The resolution of these non-federal issues by the state courts leaves for our determination in the case now before us only one fundamental question: Was the special election of November 9, 1971 conducted in violation of § 5 of the Voting Rights Act, 42 U.S.C., § 1973c (1970) 1 ? See, e. g., Allen v. State Board of Elections, 1969, 393 U.S. 544, 89 S.Ct. 817, 22 L.Ed.2d 1.

Appellants primarily contend that the District Court had jurisdiction of their *146 election contest suit under § 5 and that federal three-judge district court jurisdiction over their suit should be entertained because the Georgia law of 1967 transferring the duties of the Ordinary of Fulton County under the Georgia Election Code to the Fulton County Board of Elections was not submitted to the Attorney General of the United States by the Attorney General of Georgia, but by the County Attorney for Fulton County.

Appellees contend that they complied with § 5 in that the state law, transferring the duties of the Ordinary, was submitted to the United States Attorney General by the Fulton County Attorney, with no ensuing objections from the Attorney General.

Furthermore, appellees contend that § 5 of the Voting Rights Act of 1965 is inapplicable since it was stipulated at trial that the 1967 Georgia law did not have the effect of denying any person the right to vote because of race or color. We find it unnecessary to decide this latter point.

We thus come to the dispositive question:

Has the 1967 Georgia law transferring the duties of the Ordinary of Fulton County under the Georgia Election Code to the Fulton County Board of Elections been “subjected to the required federal scrutiny” as provided by § 5 of the Voting Rights Act of 1965?

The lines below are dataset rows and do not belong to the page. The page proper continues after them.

Lemma changed_row b row :
  shows rs1 rs2 names1 names2 b row -> chart_row true rs1 rs2 names1 names2 b (change_row names2 names1 row).
Proof using exact1 exact2 finite1 finite2.
  intros [Hb H1 H2 Hown].
  assert (NoDup (List.map snd names1) /\ Forall plain_name (List.map snd names1)) as [Hnd Hplain].
  { change (List.map snd names1) with (map_values names1). rewrite <- (em_order _ _ _ _ exact1). split; apply exact1. }
  assert (forall e : text * text, delta_name e.2 <> lit "bucket") as Hbucket.
  { intros e E. apply (f_equal last) in E. unfold delta_name, delta_suffix in E. rewrite !app_assoc in E.
    change (lit ")") with [41] in E. rewrite last_snoc in E. by vm_compute in E. }
  constructor.
  - rewrite change_row_other; [done|]. intros e _ E. by apply (Hbucket e).
  - intros key name Hk. unfold row_number. rewrite change_row_plain by by eapply (column_name_of _ _ _ _ _ _ exact1).
    by apply H1.
  - intros key name Hk. unfold row_number. rewrite change_row_plain by by eapply (column_name_of _ _ _ _ _ _ exact2).
    by apply H2.
  - intros _ key name name' Hk Hk'.
    rewrite (change_row_cell names2 names1 row key name name'); [|done|done|by apply map_get_elem_of|done|..].
    + rewrite (H1 key name Hk), (H2 key name' Hk'). by rewrite !finite_series_value.
    + by eapply (column_name_of _ _ _ _ _ _ exact2).
    + destruct (map_get (delta_name name) row) eqn:Ec; [|done]. exfalso.
      destruct (Hown (delta_name name)) as [E|[E|E]]; [by eexists|by apply (Hbucket (key, name))|..].
      * rewrite <- (em_order _ _ _ _ exact1) in E. eapply (delta_not_plain name); [|done].
        by apply (Forall_forall plain_name (seriesNames m1)); [apply exact1|].
      * rewrite <- (em_order _ _ _ _ exact2) in E. eapply (delta_not_plain name); [|done].
        by apply (Forall_forall plain_name (seriesNames m2)); [apply exact2|].
  - intros name Hn.
    destruct (decide (Exists (fun e => name = delta_name e.2) names1)) as [He|He].
    + apply Exists_exists in He as ([key c] & Hin & ->). do 3 right. split; [done|]. exists key, c.
      split; [|done]. apply elem_of_map_get; [apply exact1|done].
    + rewrite change_row_other in Hn by (intros e Hin E; apply He, Exists_exists; by exists e).
      destruct (Hown name Hn) as [?|[?|?]]; auto.
Qed.
End Finish.

(** ** The whole chart *)

Section Chart.
Context {S L E : Type} (date_parse : string -> option Z) (executor : QuerySetExecutor S L E).
Context (build : QueryDraft -> BuildSpecResult S) (toUpperCase toLowerCase : text -> text).
Context (localeCompare : text -> text -> Z) (String_ : num -> text) (bucket_parse : text -> option Z).
Context (fb : option EmptyRangeFallbackStrategy) (maxDataPoints : option Z).

Definition window_of (set : QuerySet) (startTime endTime : string) (allowFallback : bool) (finished : list nat) :
    QuerySetWindowResult :=
  runQuerySetWindow date_parse executor build toUpperCase (enabled_queries set)
    (List.map formula_draft (qs_formulas set)) (run_input startTime endTime fb allowFallback maxDataPoints) finished.

(** The results of a window that are drawn. *)
Definition drawn (set : QuerySet) (startTime endTime : string) (allowFallback : bool) : list QueryRunResult :=
  List.filter (is_plotted set) (allResults (window_of set startTime endTime allowFallback [])).

(** The results of the previous period, moved onto the current one. *)
Definition drawn_before (set : QuerySet) (startTime endTime : string) : list QueryRunResult :=
  match previous_period_of date_parse (default none (qs_mode set)) startTime endTime with
  | Some (s, e) => shiftRunResults bucket_parse (drawn set s e false) (shift_ms date_parse startTime endTime)
  | None => []
  end.

Definition run_chart (set : QuerySet) (startTime endTime : string) (finished finishedPrevious : list nat) :
    result (QuerySetError E) (@TimeseriesQuerySetResult S) :=
  runTimeseriesQuerySet date_parse executor build toUpperCase toLowerCase localeCompare String_ bucket_parse set
    startTime endTime fb maxDataPoints finished finishedPrevious.

(** The rows of the chart of the two sets of results. *)
Definition chart_rows (set : QuerySet) (startTime endTime : string) : list Row :=
  let '(m1, used) := mergeQueryRunResults toLowerCase (drawn set startTime endTime true) (display_names set) [] [] in
  match previous_period_of date_parse (default none (qs_mode set)) startTime endTime with
  | Some _ =>
      let m2 := (mergeQueryRunResults toLowerCase (drawn_before set startTime endTime) (display_names set) suffix_prev
                   used).1 in
      let rows := combineRows localeCompare String_ [m1; m2] in
      if default true (qs_includePercentChange set) then
        appendPercentChangeSeries rows (seriesNameByStableKey m1) (seriesNameByStableKey m2)
      else rows
  | None => combineRows localeCompare String_ [m1]
  end.

(** A run either fails one of its checks or returns the rows of the chart,
    whatever the order in which its queries finish. *)
Lemma run_chart_cases set startTime endTime finished finishedPrevious :
  match run_chart set startTime endTime finished finishedPrevious with
  | Ok r => enabled_queries set <> [] /\ check_plottable (E := E) set (window_of set startTime endTime true []) = Ok tt /\
            tr_rows r = chart_rows set startTime endTime
  | Err e => enabled_queries set = [] \/ check_plottable set (window_of set startTime endTime true []) = Err e
  end.
Proof using.
  unfold run_chart, runTimeseriesQuerySet, chart_rows, drawn_before, drawn.
  fold (window_of set startTime endTime true finished).
  change (check_plottable set (window_of set startTime endTime true finished))
    with (check_plottable (E := E) set (window_of set startTime endTime true [])).
  change (allResults (window_of set startTime endTime true finished))
    with (allResults (window_of set startTime endTime true [])).
  destruct (enabled_queries set) as [|q qs] eqn:Eq; [by left|].
  destruct (check_plottable set (window_of set startTime endTime true [])) as [[]|e] eqn:Ec; cbn [result_bind]; [|by right].
  destruct (mergeQueryRunResults _ _ _ [] []) as [m1 used] eqn:E1.
  split; [done|]. split; [done|]. cbn [tr_rows].
  destruct (previous_period_of _ _ _ _) as [[s e]|]; [|done]. cbn [mbind option_bind].
  unfold window_of. by rewrite Eq.
Qed.
(** Percent changes are shown for a comparison that asks for them. *)
Definition shows_change (set : QuerySet) (startTime endTime : string) : bool :=
  match previous_period_of date_parse (default none (qs_mode set)) startTime endTime with
  | Some _ => default true (qs_includePercentChange set)
  | None => false
  end.

End Chart.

Traditionally, the conduct of elections in Georgia on a local level has been entrusted to the Ordinary of each county. The authority to administer elections was continued in the Ordinary by the Georgia Election Code, approved June 24, 1964 [Ga.L. Extra Session 1964, p. 26, codified as Title 34 of the Georgia Code]. This was the Georgia law in effect prior to November 1, 1964.

On April 18,1967, the Georgia General Assembly approved an Act [Ga.L.1967, p. 3211] which provided that in

“each county of this State having a population of more than 500,000 according to the 1960 United States decennial census and any future such census”

the duties and powers encumbent upon the Ordinary by virtue of the Georgia Election Code would be vested in a County Board of Elections.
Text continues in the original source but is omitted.